Even though the relationship works in a simultaneously friendly and hostile atmosphere, I am loving the work dynamic between Arrow and Quentin Lance, refreshingly so anti-Batman/Gordon. Paul Blackthorne doesn't get to do much this episode but his chemistry with Stephen Amell's Arrow is tops.

As we watch Roy, and Thea, discover his new abilities via Mirakuru, in flashback we watch Slade struggle mentally with its effects as Ivo hunts our three heroes if the past. Neither Barry Allen nor Cyrus Gold appear in this episode, their shadows hang heavy in the plot. Too bad we know it will be some time before we have a resolutionary flash in at least one of those subplots.



The threat of Brother Blood is getting bigger, but it appears we may get a taste of Deathstroke in the present day finally next week. Can't wait.

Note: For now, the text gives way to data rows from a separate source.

(* ===== verification/TurnTreeInvariant.v ===== *)
(** * The trie and the hashes of the tree of turns

    What storing a node value and inserting a leaf change, the rehashing of a
    path, and the invariant of the tree: every node but the root is a committed
    turn, hashes are those of the contents, allocators are past their children. *)
From S2P Require Import Prelude Bytes Text Trie TurnAddress Hash256 TurnTree.
From stdpp Require Import sorting.
From Stdlib Require Import Sorted.
Open Scope Z_scope.

(** ** Leaves of a trie *)

Section Leaf.
Context {V : Type} (d : V).
Abbreviation TrieOf := (list (TrieNode AddressComponent V)).
Implicit Types (t : TrieOf) (p q : TurnAddress).

Lemma find_node_bound t p i : trie_wf d t -> find_node d t p = Some i -> (i < length t)%nat.
Proof. intros Hw E. apply find_from_bound in E; [lia|done|apply (wf_root d t Hw)]. Qed.

Lemma insert_path t p i : find_node d t p = Some i -> fold_left (insert_step d) p (t, kRootNode) = (t, i).
Proof.
  unfold find_node. generalize kRootNode. induction p as [|k p IH]; intros j E; cbn in *; [by simplify_eq|].
  destruct (find_child d t j k) as [c|]; [|done]. by apply IH.
Qed.

Lemma insert_leaf t p i k v :
  find_node d t p = Some i -> find_child d t i k = None ->
  Trie.insert d t (p ++ [k]) v = (set_terminal d (add_child d t i k) (length t) true v, length t).
Proof.
  intros Hp Hk. unfold Trie.insert. rewrite fold_left_app, (insert_path _ _ _ Hp). cbn [fold_left insert_step].
  by rewrite Hk.
Qed.

Section NewLeaf.
Context (t : TrieOf) (p : TurnAddress) (i : nat) (k : AddressComponent) (v w : V).
Hypothesis Hw : trie_wf d t.
Hypothesis Hp : find_node d t p = Some i.
Hypothesis Hk : find_child d t i k = None.

Definition leafed : TrieOf := set_terminal d (add_child d t i k) (length t) true v.
Definition stored : TrieOf := set_terminal d leafed i (sequence_end (node d leafed i)) w.

Lemma new_leaf_bounds : (i < length t)%nat /\ length (add_child d t i k) = S (length t).
Proof. pose proof (find_node_bound _ _ _ Hw Hp). split; [done|]. by apply add_child_length. Qed.

Lemma leafed_wf : trie_wf d leafed /\ length leafed = S (length t).
Proof.
  destruct new_leaf_bounds as [Hi Hl]. split; [apply set_terminal_wf; [by apply add_child_wf|lia]|].
  unfold leafed. destruct (set_terminal_shape d (add_child d t i k) (length t) true v ltac:(lia)) as [-> _]. done.
Qed.

Lemma stored_wf : trie_wf d stored /\ length stored = S (length t).
Proof.
  destruct leafed_wf as [Hwl Hl], new_leaf_bounds as [Hi _]. split; [apply set_terminal_wf; [done|lia]|].
  unfold stored. destruct (set_terminal_shape d leafed i (sequence_end (node d leafed i)) w ltac:(lia)) as [-> _]. done.
Qed.

(** The nodes after the insertion and the store into the parent. *)
Lemma node_stored j :
  node d stored j =
    if decide (j = i) then
      {| key := key (node d t i); children := children (node d (add_child d t i k) i);
         sequence_end := sequence_end (node d t i); value := w |}
    else if decide (j = length t) then {| key := k; children := []; sequence_end := true; value := v |}
    else node d t j.
Proof.
  destruct leafed_wf as [Hwl Hl], new_leaf_bounds as [Hi Hla]. unfold stored. rewrite node_set_terminal by lia.
  unfold leafed. rewrite !node_set_terminal by lia. pose proof (node_add_child d t i k Hw Hi) as Hn.
  destruct (decide (j = i)) as [->|Hne].
  - rewrite decide_False by lia. by rewrite !(Hn i), !decide_True.
  - destruct (decide (j = length t)) as [->|Hl']; rewrite Hn; rewrite decide_False by done; [by rewrite decide_True|by rewrite decide_False].
Qed.

Lemma children_stored c :
  c ∈ children (node d (add_child d t i k) i) <-> c ∈ children (node d t i) \/ c = length t.
Proof.
  destruct new_leaf_bounds as [Hi _]. rewrite (elem_of_add_child d t i k Hw Hi i c). naive_solver.
Qed.

(** Every path leads where it did, and the new one to the new node. *)
Lemma find_node_add q :
  find_node d (add_child d t i k) q = if decide (q = p ++ [k]) then Some (length t) else find_node d t q.
Proof.
  destruct new_leaf_bounds as [Hi _].
  assert (Hnone : forall r, find_node d t ((p ++ [k]) ++ r) = None).
  { intros r. unfold find_node in *. rewrite find_from_app, find_from_app, Hp. cbn. by rewrite Hk. }
  induction q as [|k' q IH] using rev_ind; [rewrite decide_False; [done|by destruct p]|].
  unfold find_node in *. rewrite find_from_app, IH. destruct (decide (q = p ++ [k])) as [->|Hq].
  - rewrite decide_False by (intros E; apply (f_equal length) in E; rewrite !length_app in E; cbn in E; lia).
    rewrite Hnone. cbn. rewrite (find_child_add d t i k Hw Hi Hk) by lia. rewrite decide_False by lia.
    destruct (find_child d t (length t) k') as [c|] eqn:E; [|done]. apply find_child_some in E as (? & _); [lia|done].
  - rewrite find_from_app. destruct (find_from d t kRootNode q) as [j|] eqn:Ej.
    + assert (j < length t)%nat by (by eapply find_node_bound). cbn. rewrite (find_child_add d t i k Hw Hi Hk) by lia.
      destruct (decide (j = i /\ k' = k)) as [[-> ->]|Hne].
      * assert (q = p) as -> by (by eapply (find_node_inj d t)). by rewrite decide_True.
      * rewrite decide_False; [done|]. intros [-> ->]%app_inj_tail. apply Hne. split; congruence.
    + rewrite decide_False; [done|]. intros [-> _]%app_inj_tail. congruence.
Qed.

Lemma find_node_stored q :
  find_node d stored q = if decide (q = p ++ [k]) then Some (length t) else find_node d t q.
Proof.
  destruct leafed_wf as [Hwl Hl], new_leaf_bounds as [Hi Hla]. rewrite <- find_node_add. unfold find_node.
  transitivity (find_from d leafed kRootNode q); [apply find_from_set_terminal; [done|lia]|].
  apply find_from_set_terminal; [by apply add_child_wf|lia].
Qed.
End NewLeaf.
End Leaf.

(** ** The invariant of the tree of turns

    Every node but the root is a committed turn at its own address, every hash
    is that of the current contents, every allocator is past its children. *)

Section Tree.
Context {Rest : Type} (no_rest : Rest).
Context (serialize : Turn Rest -> option bytes) (mbedtls_sha256 : bytes -> option bytes).

Local Abbreviation E := (empty_turn_node no_rest).
Local Abbreviation hash := (hash_node no_rest serialize mbedtls_sha256).
Local Abbreviation rehashed := (rehash no_rest serialize mbedtls_sha256).
Implicit Types (t : list (TrieNode AddressComponent (TurnNode Rest))) (hs : list Hash256) (p q : TurnAddress).

(** ** Hashes *)

(** A node hash depends on the turn, the keys of the children and their hashes. *)
Lemma hash_ext t t' hs hs' j :
  sequence_end (node E t' j) = sequence_end (node E t j) ->
  turn_ (value (node E t' j)) = turn_ (value (node E t j)) ->
  children (node E t' j) = children (node E t j) ->
  (forall c, c ∈ children (node E t j) -> key (node E t' c) = key (node E t c) /\ hs' !! c = hs !! c) ->
  hash t' hs' j = hash t hs j.
Proof.
  intros He Ht Hc Hk. unfold hash_node, encoded_node. rewrite He, Ht, Hc.
  assert (flat_map (child_bytes no_rest t' hs') (children (node E t j)) =
    flat_map (child_bytes no_rest t hs) (children (node E t j))) as ->; [|done].
  clear He Ht Hc. induction (children (node E t j)) as [|c l IH]; [done|]. cbn [flat_map]. rewrite IH by (intros; apply Hk; by right).
  f_equal. unfold child_bytes. by destruct (Hk c ltac:(by left)) as [-> ->].
Qed.

Lemma rehash_cons t i path hs :
  rehashed t (i :: path) hs = <[i := hash t (rehashed t path hs) i]> (rehashed t path hs).
Proof. unfold rehash. change (i :: path) with ([i] ++ path). by rewrite reverse_app, fold_left_app. Qed.

Lemma rehash_length t path hs : length (rehashed t path hs) = length hs.
Proof. induction path as [|i path IH]; [done|]. by rewrite rehash_cons, length_insert. Qed.

Lemma rehash_outside t path hs j : j ∉ path -> rehashed t path hs !! j = hs !! j.
Proof.
  induction path as [|i path IH]; [done|]. intros [Hne Hj]%not_elem_of_cons.
  rewrite rehash_cons, list_lookup_insert_ne by done. by apply IH.
Qed.

(** Rehashing a descending path from its end makes its hashes consistent. *)
Lemma rehash_consistent t path hs :
  trie_wf E t -> StronglySorted lt path -> (forall j, j ∈ path -> (j < length hs)%nat) ->
  forall j, j ∈ path -> rehashed t path hs !! j = Some (hash t (rehashed t path hs) j).
Proof.
  intros Hw Hs Hb. induction Hs as [|i path Hs IH Hi]; [by intros j ?%elem_of_nil|]. intros j Hj.
  assert (Hle : (i <= j)%nat).
  { apply elem_of_cons in Hj as [->|Hj]; [done|]. rewrite List.Forall_forall in Hi.
    apply Nat.lt_le_incl, Hi. by apply list_elem_of_In. }
  assert (Hsame : hash t (rehashed t (i :: path) hs) j = hash t (rehashed t path hs) j).
  { apply hash_ext; [done..|]. intros c Hc. split; [done|]. rewrite rehash_cons. apply list_lookup_insert_ne.
    destruct (decide (j < length t)%nat) as [Hl|Hl].
    - pose proof (wf_forward E t Hw j _ c (lookup_node E t j Hl) Hc). lia.
    - unfold node in Hc. rewrite lookup_ge_None_2 in Hc by lia. by apply elem_of_nil in Hc. }
  rewrite Hsame. apply elem_of_cons in Hj as [->|Hj].
  - rewrite rehash_cons. apply list_lookup_insert_eq. rewrite rehash_length. apply Hb. by left.
  - destruct (decide (j = i)) as [->|Hne].
    + rewrite rehash_cons. apply list_lookup_insert_eq. rewrite rehash_length. apply Hb. by left.
    + rewrite rehash_cons, list_lookup_insert_ne by done. apply IH; [|done]. intros k Hk. apply Hb. by right.
Qed.

(** ** Paths *)

Lemma path_from_below t i q j c :
  trie_wf E t -> (i < length t)%nat -> find_from E t i q = Some j -> c ∈ path_from no_rest t i q -> (i < c < length t)%nat.
Proof.
  intros Hw. revert i. induction q as [|k q IH]; intros i Hi; cbn; [by intros _ ?%elem_of_nil|].
  destruct (find_child E t i k) as [d|] eqn:Ed; [|done]. apply find_child_bound in Ed; [|done].
  intros Hf [->|Hc]%elem_of_cons; [done|]. apply (IH d) in Hc; [lia|lia|done].
Qed.

Lemma path_from_sorted t i q j :
  trie_wf E t -> (i < length t)%nat -> find_from E t i q = Some j -> StronglySorted lt (i :: path_from no_rest t i q).
Proof.
  intros Hw. revert i. induction q as [|k q IH]; intros i Hi Hf; [by repeat constructor|].
  constructor; [|apply List.Forall_forall; intros c Hc%list_elem_of_In;
    destruct (path_from_below t i (k :: q) j c Hw Hi Hf Hc); lia].
  cbn in *. destruct (find_child E t i k) as [d|] eqn:Ed; [|done]. apply find_child_bound in Ed; [|done].
  apply IH; [lia|done].
Qed.

(** A node of the path hangs below a node of the path; the target is on it. *)
Lemma path_from_linked t i q j :
  trie_wf E t -> find_from E t i q = Some j ->
  j ∈ i :: path_from no_rest t i q /\
  forall c, c ∈ path_from no_rest t i q -> exists b, b ∈ i :: path_from no_rest t i q /\ c ∈ children (node E t b).
Proof.
  intros Hw. revert i. induction q as [|k q IH]; intros i Hf; cbn in *.
  { simplify_eq. split; [by left|]. by intros c ?%elem_of_nil. }
  destruct (find_child E t i k) as [d|] eqn:Ed; [|done]. apply find_child_some in Ed as (_ & Hd & _); [|done].
  destruct (IH d Hf) as [Hj Hl]. split; [by right|].
  intros c [->|Hc]%elem_of_cons; [by exists i; split; [left|]|].
  destruct (Hl c Hc) as (b & Hb & Hcb). exists b. split; [by right|done].
Qed.

(** ** The invariant *)

(** An allocator is past an ordinal: exhausted or above it. *)
Definition passed (next ordinal : Z) : Prop := next = 0 \/ ordinal < next.

Record tree_ok (tree : TurnTree Rest) : Prop := {
  ok_wf : trie_wf E (trie_ tree);
  ok_root : sequence_end (node E (trie_ tree) kRootNode) = false;
  ok_terminal : forall i, (0 < i < length (trie_ tree))%nat -> sequence_end (node E (trie_ tree) i) = true;
  ok_reached : forall i, (i < length (trie_ tree))%nat -> exists q, find_node E (trie_ tree) q = Some i;
  ok_hash_length : length (hashes_ tree) = length (trie_ tree);
  ok_empty : length (trie_ tree) = 1%nat -> hashes_ tree = [zero_hash];
  ok_hashes : (1 < length (trie_ tree))%nat -> forall i, (i < length (trie_ tree))%nat ->
    hashes_ tree !! i = Some (hash (trie_ tree) (hashes_ tree) i);
  ok_root_hash : root_hash_ tree = default zero_hash (hashes_ tree !! kRootNode);
  ok_address : forall q i, find_node E (trie_ tree) q = Some i -> (0 < i)%nat ->
    turn_address (turn_ (value (node E (trie_ tree) i))) = Some q;
  ok_ordinal : forall i, (0 < i < length (trie_ tree))%nat -> ordinal (key (node E (trie_ tree) i)) <= uint32_max;
  ok_passed : forall i c, c ∈ children (node E (trie_ tree) i) ->
    passed (allocator (value (node E (trie_ tree) i)) (kind (key (node E (trie_ tree) c))))
      (ordinal (key (node E (trie_ tree) c)));
  ok_range : forall i k, 0 <= allocator (value (node E (trie_ tree) i)) k <= uint32_max;
}.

Thursday, December 12, 2013

Arrow S01 E09: "Three Ghosts"


This is it, the mid-season finale episode of "Arrow," and with a title like "Three Ghosts" so close to Christmas, it would seem that someone's life is going to change drastically. The pre-episode hype verifies that this one is definitely a game changer, and further speculation indicates that not everyone makes it through alive.

We begin moments after the end of our last episode as Central City CSI intern Barry Allen has been recruited by the Arrow team to save Oliver from an unknown drug he was injected with after getting his ass handed to him by the not-yet-Solomon-Grundy Cyrus Gold. Barry gets right to work. Rat poison sure has some interesting uses, doesn't it? Oliver is none too happy Barry knows his secret when he wakes up.

As anticipated, it's Christmas in the Queen mansion, but no party after Moira's disastrous 'coming out' event recently. Instead we have Roy, Thea, and Sin playing Scooby Gang (let's call them the Speedy Gang), and Oliver hallucinating Shado in the present. Well, there's one ghost perhaps. I have to wonder if Oliver actually woke up, or he's dreaming this while under the effects of the mystery drug.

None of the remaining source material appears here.